The transport processes in the three phase contact region depend on various parameters, for example, the solid-liquid system, the temperature, and the interface shape, which is a measure of the intermolecular force (pressure) field. The intermolecular pressure field is a strong function of the solid surface morphology. The non-smooth nature of the solid surfaces is encountered in various technologies like micro-heat pipes, lab-on-a-chip processes, ink-jet rapid prototyping etc. The performance of such devices is affected by the structured shape of the solid surface which manipulates the efficient distribution of liquid and vapor. The topography of the solid surface can be tailored to improve the fluid distribution which in turn increases the efficiency of such devices. However, there is a lack of relevant theories as well as relevant data concerning effect of the length scales of the surface roughness on contact line dynamics at a microscopic level and further understanding is required on this subject.
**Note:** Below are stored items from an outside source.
(* ===== verification/Sys.v ===== *)
(** The operating system as an oracle: the calls the native code makes, a
    history of calls and replies, and the state-and-history monad [Prog] in
    which the stateful code is written, with its total correctness rules. *)
From S2P Require Import Prelude CMem.

(** ** Calls and replies

    One constructor per library or system call of byedpi whose outcome the code
    does not determine. [ret] is what the caller sees of it: the return value,
    [errno] after the call, and the bytes the call stores into the caller's
    object. Logging (LOG, uniperror) is no call: it returns nothing the code uses.
    After [CCheckpoint] come badvpn's: [realloc], its connector and connection objects,
    and the call-back of an object's owner; [CTun] is what tun2socks asks of lwIP, of
    the reactor and of the system. *)
Inductive tun_call : Type :=
  (* lwIP, on the connection [pcb] *)
  | TcpClose (pcb : Z)
  | TcpAbort (pcb : Z)
  | TcpRecved (pcb len : Z)
  | TcpSndbuf (pcb : Z)
  | TcpWrite (pcb : Z) (data : list Z)
  | TcpOutput (pcb : Z)
  (* lwIP's set-up, input and timers *)
  | LwipInit
  | NetifRemove
  | TcpNew (v6 : bool)
  | TcpListen (pcb : Z)
  | PbufAlloc (n : Z)
  | PbufFree (data : list Z)
  | IpInput (packet : list Z)
  | Ip6Input (packet : list Z)
  | TcpTmr
  | IpReassTmr
  | Nd6Tmr
  | Ip6ReassTmr
  | NetworkInit
  | ReadFile (name : list Z)
  (* the reactor, timers and descriptors *)
  | ReactorInit
  | ReactorFree
  | ReactorQuit
  | AddFd (fd : Z)
  | RemoveFd (fd : Z)
  | SetFdEvents (fd events : Z)
  | SetTimer
  | RemoveTimer
  | Fcntl (fd : Z)
  | Dup (fd : Z)
  | OpenTun
  | Ioctl (fd request : Z) (arg : list Z)
  | Read (fd n : Z)
  | Write (fd : Z) (data : list Z)
  | BAlloc (n : Z)
  (* the connection of a SOCKS client took or brought bytes *)
  | ConnSent (data : list Z)
  | ConnGot (data : list Z)
  (* the UDP clients *)
  | UdpClientInit (mtu : Z)
  | UdpClientFree
  | UdpSubmit (local remote : Z * list Z) (data : list Z)
  | UdpGwSubmit (local remote : Z * list Z) (is_dns : bool) (data : list Z)
  (* the datagram sockets of the UDP client, and what it hands to its owner: of a
     message that was received the name and the local address follow its bytes *)
  | LimitIncrement
  | SendMsg (fd : Z) (name control data : list Z)
  | RecvMsg (fd n : Z)
  | MsgName
  | MsgLocal
  | UdpReceived (local remote : Z * list Z) (data : list Z).

Inductive call : Type :=
  | CRand
  | CSend (fd : Z) (data : list Z) (flags : Z)
  | CRecv (fd size : Z)
  | CRecvfrom (fd size : Z)
  | CSetsockopt (fd level name : Z) (value : list Z)
  | CGetsockopt (fd level name : Z)
  | CSocket (domain type : Z)
  | CBind (fd : Z) (addr : list Z)
  | CConnect (fd : Z) (addr : list Z)
  | CListen (fd backlog : Z)
  | CAccept (fd : Z)
  | CGetsockname (fd : Z)
  | CGetpeername (fd : Z)
  | CShutdown (fd : Z)
  | CClose (fd : Z)
  | CPipe
  | CVmsplice (fd : Z) (data : list Z)
  | CSplice (fd_in fd_out len : Z)
  | CMmap (n : Z)
  | CMunmap (n : Z)
  | CMalloc (n : Z)
  | CFree (data : list Z)
  | CFreeElem (addr : Z)
  | CEpollCreate (n : Z)
  | CEpollCtl (op fd events item : Z)
  | CEpollWait (max ms : Z)
  | CGetaddrinfo (host : list Z) (socktype family : Z) (numeric : bool)
  | CTime
  | CTimeMs
  | CSendmsg (fd : Z) (data : list Z) (passed_fd : Z)
  | CGetUtf (s : list Z)
  | CPthreadCreate
  | CPthreadJoin
  | CCheckpoint
  | CRealloc (n : Z)
  | CConnectorInit (addr : list Z)
  | CConnectorFree
  | CConnectionInit
  | CConnectionFree
  | CConnectionLocalAddr
  | CHandler (event : Z)
  | CTun (c : tun_call).

Record ret : Type := Ret { rv : Z; re : Z; rdata : list Z }.

(** Newest first. *)
Abbreviation hist := (list (call * ret)).

(** The environment: any reply as a function of the whole past and the call. *)
Class Os := os_reply : hist -> call -> ret.

(** [errno]: what the last call left in it. *)
Definition get_e (h : hist) : Z :=
  match h with [] => 0 | (_, r) :: _ => re r end.

(** ** Programs over a state [S] *)
Definition Prog (S A : Type) : Type := S -> hist -> res (A * S * hist).

#[global] Instance prog_ret S : MRet (Prog S) := fun A a s h => Ok (a, s, h).
#[global] Instance prog_bind S : MBind (Prog S) := fun A B k m s h =>
  match m s h with Ok (a, s', h') => k a s' h' | Ub => Ub | Fuel => Fuel end.

Section ops.
Context {OS : Os} {S : Type}.

Definition syscall (c : call) : Prog S ret :=
  fun s h => let r := os_reply h c in Ok (r, s, (c, r) :: h).
Definition errno : Prog S Z := fun s h => Ok (get_e h, s, h).
Definition pget : Prog S S := fun s h => Ok (s, s, h).
Definition pput (s : S) : Prog S unit := fun _ h => Ok (tt, s, h).
Definition pmod (f : S -> S) : Prog S unit := fun s h => Ok (tt, f s, h).
Definition pgets {A} (f : S -> A) : Prog S A := fun s h => Ok (f s, s, h).
Definition lift {A} (r : res A) : Prog S A := fun s h =>
  match r with Ok a => Ok (a, s, h) | Ub => Ub | Fuel => Fuel end.
Definition pub {A} : Prog S A := fun _ _ => Ub.
Definition pfuel {A} : Prog S A := fun _ _ => Fuel.
(** [assert(b)] *)
Definition passert (b : bool) : Prog S unit := if b then mret tt else pub.
(** a pointer the code dereferences *)
Definition deref {A} (o : option A) : Prog S A :=
  match o with Some a => mret a | None => pub end.
Definition rand_ : Prog S Z := r ← syscall CRand; mret (rv r).
End ops.
Arguments pub {S A}.
Arguments pfuel {S A}.

(** ** Total correctness *)
Definition wpp {S A} (m : Prog S A) (s : S) (h : hist) (Q : A -> S -> hist -> Prop) : Prop :=
  match m s h with Ok (a, s', h') => Q a s' h' | _ => False end.

Section rules.
Context {OS : Os} {S A B : Type}.
Implicit Types (s : S) (h : hist).

Lemma wpp_ret (a : A) s h (Q : A -> S -> hist -> Prop) : Q a s h -> wpp (mret a) s h Q.
Proof. done. Qed.
Lemma wpp_bind (m : Prog S A) (k : A -> Prog S B) s h (Q : B -> S -> hist -> Prop) :
  wpp m s h (fun a s' h' => wpp (k a) s' h' Q) -> wpp (m ≫= k) s h Q.
Proof. unfold wpp, mbind, prog_bind. by destruct (m s h) as [[[? ?] ?]| |]. Qed.
Lemma wpp_mono (m : Prog S A) s h (P Q : A -> S -> hist -> Prop) :
  wpp m s h P -> (forall a s' h', P a s' h' -> Q a s' h') -> wpp m s h Q.
Proof. unfold wpp. destruct (m s h) as [[[? ?] ?]| |]; auto. Qed.
Lemma wpp_inv (m : Prog S A) s h (Q : A -> S -> hist -> Prop) :
  wpp m s h Q -> exists a s' h', m s h = Ok (a, s', h') /\ Q a s' h'.
Proof. unfold wpp. destruct (m s h) as [[[a s'] h']| |]; [|done..]. by exists a, s', h'. Qed.
Lemma wpp_syscall c s h (Q : ret -> S -> hist -> Prop) :
  Q (os_reply h c) s ((c, os_reply h c) :: h) -> wpp (syscall c) s h Q.
Proof. done. Qed.
Lemma wpp_errno s h (Q : Z -> S -> hist -> Prop) : Q (get_e h) s h -> wpp errno s h Q.
Proof. done. Qed.
Lemma wpp_pget s h (Q : S -> S -> hist -> Prop) : Q s s h -> wpp pget s h Q.
Proof. done. Qed.
Lemma wpp_pmod f s h (Q : unit -> S -> hist -> Prop) : Q tt (f s) h -> wpp (pmod f) s h Q.
Proof. done. Qed.
Lemma wpp_pgets (f : S -> A) s h (Q : A -> S -> hist -> Prop) : Q (f s) s h -> wpp (pgets f) s h Q.
Proof. done. Qed.
Lemma wpp_lift (r : res A) s h (Q : A -> S -> hist -> Prop) :
  wp r (fun a => Q a s h) -> wpp (lift r) s h Q.
Proof. unfold wpp, lift. by destruct r. Qed.
Lemma wpp_passert b s h (Q : unit -> S -> hist -> Prop) : b = true -> Q tt s h -> wpp (passert b) s h Q.
Proof. by intros ->. Qed.
Lemma wpp_deref (o : option A) a s h (Q : A -> S -> hist -> Prop) :
  o = Some a -> Q a s h -> wpp (deref o) s h Q.
Proof. by intros ->. Qed.
End rules.

(** One symbolic step of a program under [wpp]. *)
Ltac wpp_step :=
  lazymatch goal with
  | |- wpp (_ ≫= _) _ _ _ => apply wpp_bind
  | |- wpp (mret _) _ _ _ => apply wpp_ret
  | |- wpp (syscall _) _ _ _ => apply wpp_syscall
  | |- wpp errno _ _ _ => apply wpp_errno
  | |- wpp pget _ _ _ => apply wpp_pget
  | |- wpp (pmod _) _ _ _ => apply wpp_pmod
  | |- wpp (pgets _) _ _ _ => apply wpp_pgets
  | |- wpp (lift _) _ _ _ => apply wpp_lift
  end; cbv beta.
In this work, we will compare the characteristics of a sidewall meniscus on two kinds of surfaces that were produced by means of simple plasma based micro-fabrication techniques. AFM based analysis of these two surfaces was performed to obtain their surface features. Plasma etched and plasma deposited surfaces exhibit vastly different roughness length scales because the surface morphology has sharp peaks and mounted shape respectively. A reflectivity/interferometry technique was used to obtain the thickness profile, slope angle profile and the liquid pressure profile of an octane meniscus under isothermal and non isothermal conditions on our model surfaces. Our experimental results show that the presence of surface roughness increases wetting in the adsorbed film and the transition region (< ~ 400 nm) under isothermal conditions. Under non isothermal conditions roughness increases wetting even in the bulk meniscus region. As a result, the slope angle of a heated meniscus is reduced on a rough surface. A correlation between the surface characteristics obtained from the AFM scan and the meniscus characteristics shows that liquid wetting increases with higher RMS roughness and the long wavelength ratio (RMW roughness/ correlation length). We also found that the peak curvature in the transition region increases monotonically with the correlation length. Lateral and horizontal roughness can not be controlled independently when a single fabrication technique is used to generate roughness. Therefore, two different techniques were utilized to prepare surface with entirely different morphology. The results from the two model surfaces will be utilized to obtain an independent assessment of the effect of horizontal and lateral surface roughness on meniscus characteristics.